Most of his research can be summarized under the conceptual framework of artifact-augmented cognition. Under this framework, cognition is not an isolated phenomenon, but almost always operates in the context of a human created artifactual environment. How cognition and artifacts interact and mutually influence each other is an issue that lies at the center of this research orientation. On the theoretical side, the focus of research is more on cognitive diversity than on cognitive universal, i.e., how cognition varies across cultures, languages, and artifacts (e.g., paper and pencil vs. computer and keyboard). On the applied side, Chen focuses on studying how the design of artifacts can better fit the human cognitive system and ensure a net gain of sufficient benefits.

==Education==
- Ph.D., the Department of Psychology, the State University of New York at Stony Brook.
- M.S., the Department of Biostatistics, Columbia University.
- M.A., the Department of Linguistics, the State University of New York at Stony Brook.
- B.A., the Department of English, National Taiwan Normal University.

==Positions==
- Dean, the College of International Studies and Social Sciences, National Taiwan Normal University. August 2014 – Present
- Chairman, the Department of Chinese as a Second Language, National Taiwan Normal University.
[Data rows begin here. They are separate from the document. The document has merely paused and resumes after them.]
(** What a receipt says: five checkpoints, backed, the later ones reached by
    market steps; what the swap and the recombination moved. *)
Record receipt_ok (r : FlowReceipt) (seeded added swapped withdrawn recombined : AssetBalances) : Prop := {
  rc_checkpoints : fr_checkpoints r = [("seeded", seeded); ("added", added); ("swapped", swapped); ("withdrawn", withdrawn); ("recombined", recombined)]%string;
  rc_backed : Forall (fun b => assertPrefinalBacking b = Ok tt) [seeded; added; swapped; withdrawn; recombined];
  rc_market : rtc market_step added recombined;
  rc_swap : dr_buyer (dr swapped) - dr_buyer (dr added) = sw_outputAmount (fr_exactSwap r) /\
            sw_minimumOutput (fr_exactSwap r) <= sw_outputAmount (fr_exactSwap r);
  rc_recombined : fr_recombinedRaw r = Z.min (dr_provider (dr withdrawn)) (pt_provider (pt withdrawn)) /\
                  col_provider (collateral recombined) = col_provider (collateral added) + fr_recombinedRaw r;
  rc_claims : dr_buyer (dr recombined) + poolVault (dr_pool (dr recombined)) <= col_vault (collateral recombined);
}.
Lemma checks_give_receipt r seeded added swapped withdrawn recombined f n :
  fr_checkpoints r = [("seeded", seeded); ("added", added); ("swapped", swapped); ("withdrawn", withdrawn); ("recombined", recombined)]%string ->
  assertPrefinalBacking seeded = Ok tt -> assertPrefinalBacking added = Ok tt -> assertSwapDelta added swapped (promised f (fr_exactSwap r)) = Ok n ->
  assertSoleProviderWithdrawal swapped withdrawn = Ok tt ->
  fr_recombinedRaw r = Z.min (dr_provider (dr withdrawn)) (pt_provider (pt withdrawn)) ->
  assertRecombineDelta withdrawn recombined (fr_recombinedRaw r) = Ok tt -> assertPrefinalBacking recombined = Ok tt ->
  receipt_ok r seeded added swapped withdrawn recombined.
Proof.
  intros Hcp Hs Ha Hswap Hw Hraw Hr Hb. pose proof (proj1 (backing_spec _) Hb) as Hbacked.
  assert (market_step added swapped) as M1 by by eapply market_swap. assert (market_step swapped withdrawn) as M2 by by apply market_withdraw.
  assert (market_step withdrawn recombined) as M3 by (eapply market_recombine; [exact Hr|apply Hbacked]).
  pose proof (proj1 (backing_spec _) Ha) as Bacc. pose proof (market_step_backed _ _ M1 Bacc) as B1. pose proof (market_step_backed _ _ M2 B1) as B2.
  pose proof (swap_accepted _ _ _ _ Hswap) as (Hn & Hmin & _ & _ & Hafter). pose proof (withdrawal_accepted _ _ Hw) as (_ & Hcol & _).
  assert (rtc market_step added recombined) as Hrun by (do 3 (eapply rtc_l; [eassumption|]); reflexivity).
  split; [done| |done| |split; [done|]|].
  - repeat constructor; try done; by apply backing_spec.
  - unfold assertSwapDelta in Hswap. minv Hswap. breflect. cbn in *. lia.
  - pose proof (f_equal collateral Hafter) as Hc. cbn in Hc. unfold assertRecombineDelta in Hr. minv Hr. breflect. rewrite <- Hc, <- Hcol. lia.
  - by apply (market_run_keeps_backing added recombined).
Qed.

Abbreviation RUN m s mode :=
  (runAmmFlow env key_text decode_pool nfc sha256 findProgramAddressSync getAssociatedTokenAddressSync swapBaseInput m s mode).
Lemma run_yields m s mode : yields (RUN m s mode) (fun r => exists seeded added swapped withdrawn recombined, receipt_ok r seeded added swapped withdrawn recombined).
Proof.
  unfold runAmmFlow. apply yields_any. intros initial. apply yields_given. intros _ _. apply yields_any. intros preflight.
  apply yields_any. intros plan. cbv zeta. eapply yields_bind; [apply prepared_kept|]. intros [[p k] sourceAfter] Hp.
  apply yields_any. intros _. apply yields_any. intros fresh. apply yields_given. intros _ _.
  eapply yields_bind; [apply seed_pool_ok|]. intros [[[p1 pool] info] seeded] [H1 Hs].
  eapply yields_bind; [apply add_liquidity_ok|]. intros [[p2 info2] added] [H2 Ha].
  eapply yields_bind; [apply swap_for_dr_ok|]. intros [[p3 q] swapped] [H3 [n Hswap]].
  eapply yields_bind; [apply withdraw_all_ok|]. intros [p4 withdrawn] [H4 Hw].
  eapply yields_bind; [apply recombine_all_ok|]. intros [[p5 raw] recombined] (H5 & Hraw & Hd & Hb).
  apply yields_any. intros final. apply yields_given. intros _ _. apply yields_ret. exists seeded, added, swapped, withdrawn, recombined.
  unfold kept, recorded in *. cbn in *. eapply (checks_give_receipt _ _ _ _ _ _ (qp_flow plan) n); try done.
  cbn. by rewrite H5, H4, H3, H2, H1, Hp.
Qed.
(* ===== verification/AmmFlowExamples.v ===== *)
(** * AMM integration: a concrete run

    A chain that answers as the run expects: libraries that read one number per
    account, and balances as the steps of the run leave them. *)
From S2P Require Import Prelude Js Utf8 TxBytes TxArith TxQuotes TxAccounts TxIdentity Json Programs IssuerSchema AmmAccounting AmmGuards AmmFlow AmmFlowProps.
Open Scope Z_scope.

Definition fx_key (n : Z) : PublicKey := repeat n 32.
Definition fx_config : AmmConfig := MkAmmConfig false 0 2500 120000 40000 150000000 0 [].
Definition fx_find (seeds : list bytes) (_ : PublicKey) : TxBytes.res (PublicKey * Z) := Ok (concat seeds, 255).
Definition fx_token_address (mint owner : PublicKey) (_ : bool) (_ : PublicKey) : TxBytes.res PublicKey := Ok (mint ++ owner).
Definition fx_signers : FlowSigners := MkFlowSigners (fx_key 1) (fx_key 2) (fx_key 3) (fx_key 4) (fx_key 5) (Some (fx_key 6)).
Definition fx_series : AnnualSeriesAddresses :=
  match annualSeriesAddresses fx_find fx_token_address [] (fx_key 7) (fx_key 5) SERIES_YEAR [] with
  | Ok a => a
  | Err _ => AnnualAddresses [] [] [] [] [] [] []
  end.
Definition fx_drIsA : bool := lex_lt (aa_drMint fx_series) (fx_key 6).
Definition fx_amount (a : AmmAccount) : option Z := head (ac_data a).
Definition fx_env : amm_platform := MkAmmPlatform
  text
  (fun l => if bool_decide (l = [1]) then DIVIDENDX_ELF_SHA256 else RAYDIUM_CAPTURED_ELF_SHA256)
  (fun address a _ => z ← fx_amount a;
     Some (MkMintState (if bool_decide (address = fx_key 6) then 6 else 8) z true (Some (aa_series fx_series)) None true))
  (fun _ a _ => z ← fx_amount a; Some (MkTokenState (text "So11111111111111111111111111111111111111112") [] z true false true))
  (fun mint owner _ => mint ++ owner)
  (repeat 0 8) (fun _ => Some fx_config) (text "5MxLgy9oPdTC3YgkiePHqr3EoCRD9uLVYRQS2ANAs7wy") 226.
Definition fx_pool_data (data : bytes) : option pool_layout :=
  match data with
  | [lpAmount; protocol; fund] =>
      let quoteFees := (protocol, fund, 0) in
      Some (MkPoolLayout [52] [53] [51] (if fx_drIsA then aa_drMint fx_series else fx_key 6) (if fx_drIsA then (0, 0, 0) else quoteFees)
              (if fx_drIsA then quoteFees else (0, 0, 0)) lpAmount)
  | _ => None
  end.
Definition fx_curve (_ _ _ _ _ _ _ : Z) (_ : bool) : CurveResult := Curve 20000000 906000000 50000 1 1 0.
Definition fx_manifest : ExecutionManifest :=
  MkManifest mode_local (text "http://127.0.0.1:18899/") (text "local") (text "admin") (repeat 49 64) DIVIDENDX_ELF_SHA256 RAYDIUM_CAPTURED_ELF_SHA256
    250000000 1500000000.

(** ** Balances *)

Definition fx_balances (providerStock providerDr buyerDr poolDr providerQuote buyerQuote poolQuote fees lp internal : Z) : AssetBalances :=
  let claims := 10 ^ 10 - providerStock in
  Balances (Collateral providerStock claims (10 ^ 10)) (Pt claims 0 claims) (Dr providerDr buyerDr (PoolTok poolDr 0 0 0) 0 claims)
    (Quote providerQuote buyerQuote (PoolTok poolQuote fees fees 0) 0 220000000 None) (Lp lp lp internal).
Definition fx_states : list AssetBalances :=
  let total := 1414213562 in
  let residualDr := (100 * 9094000000 + total - 1) / total in
  let residualQuote := (100 * 219999998 + total - 1) / total + 2 in
  let recovered := 9094000000 - residualDr in
  [fx_balances 0 6000000000 0 4000000000 120000000 20000000 80000000 0 565685324 565685424;
   fx_balances 0 0 0 (10 ^ 10) 0 20000000 200000000 0 (total - 100) total;
   fx_balances 0 0 906000000 9094000000 0 0 220000000 1 (total - 100) total;
   fx_balances 0 recovered 906000000 residualDr (220000000 - residualQuote) 0 residualQuote 1 0 100;
   fx_balances recovered 0 906000000 residualDr (220000000 - residualQuote) 0 residualQuote 1 0 100].
Definition fx_account (owner : PublicKey) (data : bytes) : option AmmAccount := Some (MkAmmAccount true owner data).
Definition fx_infos (b : AssetBalances) : list (option AmmAccount) :=
  let one z := fx_account [] [z] in
  let drVault := poolVault (dr_pool (dr b)) in
  let quoteVault := poolVault (qt_pool (testQuote b)) in
  [one (col_provider (collateral b)); one (col_vault (collateral b)); one (pt_provider (pt b)); one (dr_provider (dr b)); one (dr_buyer (dr b));
   one (qt_provider (testQuote b)); one (qt_buyer (testQuote b)); one (if fx_drIsA then drVault else quoteVault);
   one (if fx_drIsA then quoteVault else drVault); one (col_supply (collateral b)); one (pt_supply (pt b)); one (dr_supply (dr b));
   one (qt_supply (testQuote b)); one (lp_mintSupply (lp b)); one (lp_provider (lp b));
   fx_account (RAYDIUM_CPMM_PROGRAM_ID fx_env)
     [internalPoolLpAmount (lp b); poolProtocolFees (qt_pool (testQuote b)); poolFundFees (qt_pool (testQuote b))]].

(** ** The chain: how many requests for few and for many accounts it answered *)

Definition fx_few (n : nat) : list (option AmmAccount) :=
  match n with
  | 1%nat => [None; None; None; None]
  | 2%nat => fx_account (TOKEN_2022_PROGRAM fx_env) [0] :: repeat (fx_account (TOKEN_PROGRAM fx_env) [0]) 3
  | _ => [fx_account (BPF_LOADER_UPGRADEABLE fx_env) ([2; 0; 0; 0] ++ fx_key 8); fx_account (BPF_LOADER fx_env) [2];
          fx_account (RAYDIUM_CPMM_PROGRAM_ID fx_env) (repeat 0 236); fx_account (TOKEN_PROGRAM fx_env) [0]]
  end.
Definition fx_now : Z := 1780272000.
Definition fx_snapshot : CoherentQuoteSnapshot :=
  QuoteSnapshot 20 (Clock 20 0 0 0 fx_now 20)
    (Policy [10] (fx_key 5) 8 0 true 0 (fx_now + 7200) [1] (Scale 0 0 0 0) [] true)
    (Series [1] [2] [3] [4] [5] [6] 2027 9 1798761600 1830297600 TxQuotes.open (10 ^ 10) 0 0 0 4 [7] [7] 0 0 0 0 0 0 0 0)
    (Accumulator [10] [1] 0 [] []) (Profile 8 0 (Scale 0 0 0 0) [7] true) (10 ^ 10) (Some (10 ^ 10)) (Some (10 ^ 10)) (Some (10 ^ 10)).
Definition fx_chain (e : amm_event) (w : nat * nat) : amm_answer e * (nat * nat) :=
  match e return amm_answer e * (nat * nat) with
  | GenesisHash => (Ok (text "local"), w)
  | Accounts l =>
      if Nat.eqb (length l) 4 then (Ok (1, fx_few w.1), (S w.1, w.2))
      else (Ok (1, fx_infos (default (fx_balances 0 0 0 0 0 0 0 0 0 0) (fx_states !! w.2))), (w.1, S w.2))
  | Account p =>
      (Ok (if bool_decide (p = fx_key 8) then fx_account (BPF_LOADER_UPGRADEABLE fx_env) ([3; 0; 0; 0] ++ repeat 0 8 ++ [1] ++ fx_key 9 ++ [1]) else None), w)
  | Balance _ => (Ok 2000000000, w)
  | RentExemption _ => (Ok 1, w)
  | ReadClock => (Ok (Clock 20 0 0 0 fx_now 20), w)
  | ReadConfig _ => (Err (Refused "unused"), w)
  | ReadQuoteSnapshot _ _ => (Ok fx_snapshot, w)
  | LatestBlockhash | LoadRaydium _ | RefreshWallet | Publish _ => (Ok tt, w)
  | Wait => (tt, w)
  | Simulate _ | ConfirmSignature _ => (Ok false, w)
  | SendRaw _ => (Ok "signature"%string, w)
  | SignatureStatus _ => (Ok (Some (MkSignatureStatus 7 false (Some false))), w)
  | Raydium _ =>
      (Ok ([(RAYDIUM_CPMM_PROGRAM_ID fx_env, BASE_INPUT_DISCRIMINATOR ++ le_bytes 8 20000000 ++ le_bytes 8 901470000)], [],
           MkPoolAddresses [50] [51] [52] [53]), w)
  | PoolInfo _ =>
      (Ok (MkPoolInfo (RAYDIUM_CONFIG fx_env) (if fx_drIsA then aa_drMint fx_series else fx_key 6) (if fx_drIsA then fx_key 6 else aa_drMint fx_series)
             false 0 (10 ^ 10) 200000000), w)
  end.
Definition fx_run := run (traced fx_chain)
  (runAmmFlow fx_env (fun _ => fx_key 9) fx_pool_data id (fun _ => fx_key 7) fx_find fx_token_address fx_curve fx_manifest fx_signers mock_quote) ([], (0%nat, 0%nat)).
Definition fx_names : list string := match fx_run.1 with Ok r => sr_name <$> fr_transactions r | Err _ => [] end.
Example amm_run_steps : fx_names =
  ["initialize_dividendx_config"; "create_test_collateral_mint"; "create_worthless_test_quote_mint"; "register_test_asset";
   "refresh_test_asset_observation"; "create_2027_series"; "create_provider_token_accounts"; "create_buyer_token_accounts"; "deposit_100_test_stock";
   "create_cpmm_pool"; "add_cpmm_liquidity"; "buyer_swap_quote_for_dr"; "withdraw_all_provider_lp"; "recombine_recovered_dr_with_pt"]%string.
Proof. by vm_compute. Qed.
Example amm_receipt_witness :
  match fx_run.1 with
  | Ok r => exists seeded added swapped withdrawn recombined, receipt_ok r seeded added swapped withdrawn recombined
  | Err _ => False
  end.
Proof.
  destruct fx_run as [[r|code] [t w']] eqn:Hrun; [|by vm_compute in Hrun].
  exact (amm_receipt_sound fx_env (fun _ => fx_key 9) fx_pool_data id (fun _ => fx_key 7) fx_find fx_token_address fx_curve fx_chain (0%nat, 0%nat)
           fx_manifest fx_signers mock_quote r t w' Hrun).
Defined.
(* ===== verification/QualificationSchema.v ===== *)
(** * Issuer readers: what a qualification accepts

    [packages/issuer-readers/src/qualification-schema.ts] and the types of
    [qualification-types.ts] it fills: the report of an observation and the
    supplement of a researcher, read back from their files and checked value by
    value.  The URL parser and [Date.parse] are parameters. *)
From S2P Require Import Prelude Js Utf8 Json IssuerSchema IssuerXstocks.
Open Scope Z_scope.

Definition QUALIFICATION_MAX_FILE_BYTES : Z := 8 * 1024 * 1024.
Definition QUALIFICATION_MAX_ASSETS : Z := 15.
Definition QUALIFICATION_MAX_SOURCE_RECORDS : Z := 10000.
Definition QUALIFICATION_MAX_SUPPLEMENT_ITEMS : Z := 100.

(** [/^[0-9a-f]{64}$/] *)
Definition SHA256 (s : js_string) : bool := (len s =? 64) && forallb (fun u => between 48 57 u || between 97 102 u) s.
Definition sha256 (v : option json) : res js_string :=
  s ← str v "malformed_digest"; check (SHA256 s) "malformed_digest" ;; Ok s.
Definition sourceDigest (v : option json) : res js_string :=
  s ← str v "malformed_digest";
  check (bool_decide (take 7 s = text "sha256:") && SHA256 (drop 7 s)) "malformed_digest" ;; Ok s.
Definition nullableString (v : option json) (code : string) : res (option js_string) := nullable (fun v => str v code) v.
Definition each_string (v : option json) (code : string) : res unit :=
  l ← array v code; foldM (fun _ item => str (Some item) code ;; Ok tt) tt l.

Definition asset_matches (frozen : SelectedAsset) (i u m : js_string) (d : Z) (p c : js_string) : bool :=
  bool_decide (issuer_text (issuerId frozen) = i) && bool_decide (underlying frozen = u) && bool_decide (mint frozen = m)
  && (decimals frozen =? d) && bool_decide (tokenProgram frozen = p) && bool_decide (chain frozen = c).
Definition catalog_asset (s : js_string) : option SelectedAsset := List.find (fun asset => bool_decide (symbol asset = s)) SELECTED_ASSETS.
Definition exactAsset (v : option json) : res SelectedAsset :=
  let code := "malformed_selected_asset"%string in
  row ← object v code;
  i ← str (own row "issuerId") code;
  s ← str (own row "symbol") code;
  u ← str (own row "underlying") code;
  m ← str (own row "mint") code;
  d ← integer (own row "decimals") code;
  p ← str (own row "tokenProgram") code;
  c ← str (own row "chain") code;
  match catalog_asset s with
  | Some frozen => check (asset_matches frozen i u m d p c) "catalog_identity_mismatch" ;; Ok frozen
  | None => Err "catalog_identity_mismatch"
  end.

Definition one_of (names : list string) (s : js_string) : bool := existsb (fun n => bool_decide (s = text n)) names.
(** A component with its state. *)
Definition component (v : option json) (code : string) : res (list (js_string * json) * js_string) :=
  row ← object v code;
  state ← str (own row "state") code;
  check (one_of ["observed"; "partial"; "failed"; "unavailable"; "skipped"] state) code ;;
  (if one_of ["observed"; "partial"] state then check (Json.has row "value") code else str (own row "code") code ;; Ok tt) ;;
  Ok (row, state).
Definition malformed_component : string := "malformed_component".
Definition has_value (state : js_string) : bool := one_of ["observed"; "partial"] state.
Definition is_observed (state : js_string) : bool := one_of ["observed"] state.
Definition empty_text (s : js_string) : bool := bool_decide (s = []).

Section schema.
Context (Date_parse : js_string -> option Z).

Definition eventRevision (v : json) : res XstocksEventRevision :=
  let code := "malformed_event_revision"%string in
  row ← object (Some v) code;
  eventId ← str (own row "eventId") code;
  sourceVersion ← integer (own row "sourceVersion") code;
  symbol ← str (own row "symbol") code;
  xstockIsin ← str (own row "xstockIsin") code;
  spvSymbol ← str (own row "spvSymbol") code;
  spvIsin ← str (own row "spvIsin") code;
  action ← str (own row "action") code;
  status ← str (own row "status") code;
  multiplierOld ← positive_exact (own row "multiplierOld");
  multiplierNew ← positive_exact (own row "multiplierNew");
  createdTime ← timestamp Date_parse (own row "createdTime") code;
  effectiveTime ← timestamp Date_parse (own row "effectiveTime") code;
  gross ← nullable exact (own row "grossCashflowUsd");
  net ← nullable exact (own row "netCashflowUsd");
  tax ← nullable exact (own row "withholdingTaxRate");
  from ← nullable exact (own row "fromUnits");
  to ← nullable exact (own row "toUnits");
  redemption ← nullable exact (own row "redemptionPriceUsd");
  notes ← nullableString (own row "notes") code;
  digest ← sourceDigest (own row "sourceDigest");
  check (negb (empty_text eventId || (sourceVersion <? 0) || negb (is_null (own row "officialExDate"))
               || negb (is_null (own row "settlementClassification")) || negb (is_false (own row "sourceFinalityAttested")))) code ;;
  Ok (MkRevision eventId sourceVersion symbol xstockIsin spvSymbol spvIsin action status multiplierOld multiplierNew createdTime effectiveTime
        gross net tax from to redemption notes digest).
(** ** The current mint *)

Definition strictBase64 (v : option json) : res bytes :=
  encoded ← str v "malformed_account_data";
  check (negb (empty_text encoded)) "malformed_account_data" ;;
  match base64_decode encoded with
  | Some decoded => check (bool_decide (base64_encode decoded = encoded)) "malformed_account_data" ;; Ok decoded
  | None => Err "malformed_account_data"
  end.
Definition claimedBigInt (v : option json) : res Z :=
  raw ← str v "malformed_numeric_claim"; check (digits raw) "malformed_numeric_claim" ;; Ok (number_of raw).
Definition claimedSignedBigInt (v : option json) : res Z :=
  raw ← str v "malformed_numeric_claim";
  match raw with
  | 45 :: ds => check (digits ds) "malformed_numeric_claim" ;; Ok (- number_of ds)
  | _ => check (digits raw) "malformed_numeric_claim" ;; Ok (number_of raw)
  end.
Record ParsedAccount := MkParsed { pa_address : js_string; pa_owner : js_string; pa_data : bytes; pa_claimedDigest : js_string; pa_actualDigest : js_string }.
Record ProfileClaim := MkProfileClaim {
  pc_decimals : Z; pc_extensionsMask : Z; pc_scale : ScaleTuple; pc_controlsFingerprint : js_string; pc_accountingFactorsSupported : bool;
}.
Record PairMatch := MkPair { pm_eventId : js_string; pm_sourceVersion : Z }.
Record CurrentMintReview := MkMintReview {
  cm_retrievedAt : js_string; cm_contextSlot : Z; cm_mintDataDigest : option js_string; cm_clockDataDigest : option js_string;
  cm_independentlyDecoded : bool; cm_profileMatchesClaim : bool; cm_latestFactorMatchesActiveBits : bool;
  cm_configuredPairMatches : list PairMatch; cm_blockers : list string;
}.
Definition clock_claim (v : option json) : res ChainClock :=
  clock ← object v "malformed_clock_claim";
  slot ← claimedBigInt (own clock "slot");
  start ← claimedSignedBigInt (own clock "epochStartTimestamp");
  epoch ← claimedBigInt (own clock "epoch");
  leader ← claimedBigInt (own clock "leaderScheduleEpoch");
  unix ← claimedSignedBigInt (own clock "unixTimestamp");
  context ← integer (own clock "contextSlot") "malformed_clock_claim";
  Ok (Clock slot start epoch leader unix context).
Definition profile_claim (v : option json) : res ProfileClaim :=
  let code := "malformed_profile_claim"%string in
  profile ← object v code;
  scale ← object (own profile "scale") code;
  controls ← str (own profile "controlsFingerprint") code;
  check (SHA256 controls) code ;;
  decimals ← integer (own profile "decimals") code;
  mask ← claimedBigInt (own profile "extensionsMask");
  current ← claimedBigInt (own scale "currentBits");
  pending ← claimedBigInt (own scale "pendingBits");
  effective ← claimedSignedBigInt (own scale "pendingEffectiveTimestamp");
  active ← claimedBigInt (own scale "activeBits");
  supported ← bool_of (own profile "accountingFactorsSupported") code;
  Ok (MkProfileClaim decimals mask (Scale current pending effective active) controls supported).
#[global] Instance ChainClock_eq_dec : EqDecision ChainClock. Proof. solve_decision. Defined.
#[global] Instance ScaleTuple_eq_dec : EqDecision ScaleTuple. Proof. solve_decision. Defined.
#[global] Instance ParsedAccount_eq_dec : EqDecision ParsedAccount. Proof. solve_decision. Defined.
Definition hex_text (l : bytes) : js_string := text (hex l).
Definition profile_matches (p : InspectedMintProfile) (c : ProfileClaim) : bool :=
  (f_decimals p =? pc_decimals c) && (f_extensionsMask p =? pc_extensionsMask c) && bool_decide (f_scale p = pc_scale c)
  && bool_decide (hex_text (f_controlsFingerprint p) = pc_controlsFingerprint c)
  && Bool.eqb (accountingFactorsSupported p) (pc_accountingFactorsSupported c).

(** What the code relies on of its platform and its libraries. *)
Record reader_env := MkEnv {
  Date_parse : js_string -> option Z; locale_leb : js_string -> js_string -> bool; URL : js_string -> option url_parts;
  (** [JSON.parse] of the text the bytes decode to, where they do and it parses. *)
  JSON_parse : bytes -> option json;
  PublicKey_of : js_string -> option PublicKey; solana : platform;
}.

Section review.
Context (env : reader_env).
Definition digest (l : bytes) : js_string := hex_text (TxAccounts.sha256 (solana env) l).

Definition parse_account (v : json) : res ParsedAccount :=
  row ← object (Some v) "malformed_current_mint_account";
  claimed ← str (own row "sha256") "malformed_digest";
  check (SHA256 claimed) "malformed_digest" ;;
  data ← strictBase64 (own row "dataBase64");
  address ← str (own row "address") "malformed_schema";
  owner ← str (own row "owner") "malformed_schema";
  Ok (MkParsed address owner data claimed (digest data)).
(** A time against the present: from the future, too old, or neither. *)
Definition time_blockers (time now maxAge : Z) (future stale : string) : list string :=
  if now <? time then [future] else if maxAge <? now - time then [stale] else [].
Definition when (b : bool) (code : string) : list string := if b then [code] else [].

Record mint_state := MkMintState {
  ms_decoded : bool; ms_matches : bool; ms_latest : bool; ms_pairs : list PairMatch; ms_blockers : list string;
}.
Definition pair_match (profile : InspectedMintProfile) (r : XstocksEventRevision) : bool :=
  match Date_parse env (effectiveTime r) with
  | Some ms => (Number_bits (multiplierOld r) =? currentBits (f_scale profile)) && (Number_bits (multiplierNew r) =? pendingBits (f_scale profile))
               && (ms / 1000 =? pendingEffectiveTimestamp (f_scale profile))
  | None => false
  end.
(** The [try] over both accounts; what it pushed before a [throw] stays. *)
Definition decode_current (mintAccount clockAccount : ParsedAccount) (context : Z) (asset : SelectedAsset) (claimedClock : ChainClock)
    (claimed : ProfileClaim) (latestDecimal : js_string) (claimedLatestMatch : bool) (records : list XstocksEventRevision) : mint_state :=
  match (owner ← some_or_throw (PublicKey_of env (pa_owner clockAccount)); sdk (decodeClockAccount (Info owner (pa_data clockAccount)) context)) with
  | Err _ => MkMintState false false false [] ["current_mint_decode_failed"%string]
  | Ok clock =>
      let b1 := when (negb (bool_decide (clock = claimedClock)) || negb (ck_slot clock =? context)) "clock_claim_mismatch" in
      match (mintAddress ← some_or_throw (PublicKey_of env (pa_address mintAccount));
             owner ← some_or_throw (PublicKey_of env (pa_owner mintAccount));
             mint ← some_or_throw (unpackMint (solana env) mintAddress (Info owner (pa_data mintAccount)) (TOKEN_2022_PROGRAM_ID (solana env)));
             sdk (inspect (solana env) mint clock)) with
      | Err _ => MkMintState false false false [] (b1 ++ ["current_mint_decode_failed"%string])
      | Ok profile =>
          let matches := profile_matches profile claimed in
          let latest := Number_bits latestDecimal =? activeBits (f_scale profile) in
          MkMintState true matches latest ((fun r => MkPair (eventId r) (sourceVersion r)) <$> List.filter (pair_match profile) records)
            (b1 ++ when (negb (accountingFactorsSupported profile)) "current_mint_factors_unsupported"
             ++ when (negb matches || negb (f_decimals profile =? decimals asset)) "current_mint_profile_mismatch"
             ++ when (negb latest || negb (Bool.eqb claimedLatestMatch latest)) "latest_factor_claim_mismatch")
      end
  end.
Definition digest_blockers (parsed : list ParsedAccount) (clock_index : option nat) : list string :=
  concat (imap (fun i entry =>
    if bool_decide (pa_actualDigest entry = pa_claimedDigest entry) then []
    else [if bool_decide (clock_index = Some i) then "clock_data_digest_mismatch"%string else "mint_data_digest_mismatch"%string]) parsed).
Definition owner_differs (account : option ParsedAccount) (owner : js_string) : bool := negb (bool_decide (pa_owner <$> account = Some owner)).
August 2014 – Present
- Chairman, the Department of Chinese as a Second Language, National Taiwan Normal University. August 2013-July 2014
- Full-Time Professor, the Department of Chinese as a Second Language, National Taiwan Normal University. September 2011-July 2013
- Full-Time Professor, the Institute of Cognitive Science and the Department of Psychology, National Cheng Kung University. August 2008-August 2011
- Chairman, the Institute of Cognitive Science, National Cheng Kung University. June 2008-July 2008
- Dean, the College of Social Science, National Cheng Kung University. August 2003-July 2006
- Director, the Institute of Education, National Cheng Kung University. August 2003-July 2006
- Chairman, the Department of Psychology, National Chung Cheng University. August 2000-July 2003
- Full-Time Professor, the Department of Psychology, National Chung Cheng University. August 1998-July 2000
- Associate Professor, the Department of Psychology, National Chung Cheng University. August 1992-July 1998
- Researcher, Medical Center of Mental Health and Psychiatry, The Child and Adolescent Psychiatry Clinic, the State University of New York. June 1990-May 1992.
- Postdoctoral Researcher, the Department of Neurology, Columbia University. January 1988-May 1988.
- Part-Time Assistant Professor, the Department of Psychology, Barnard College, Columbia University. January 1988-May 1988.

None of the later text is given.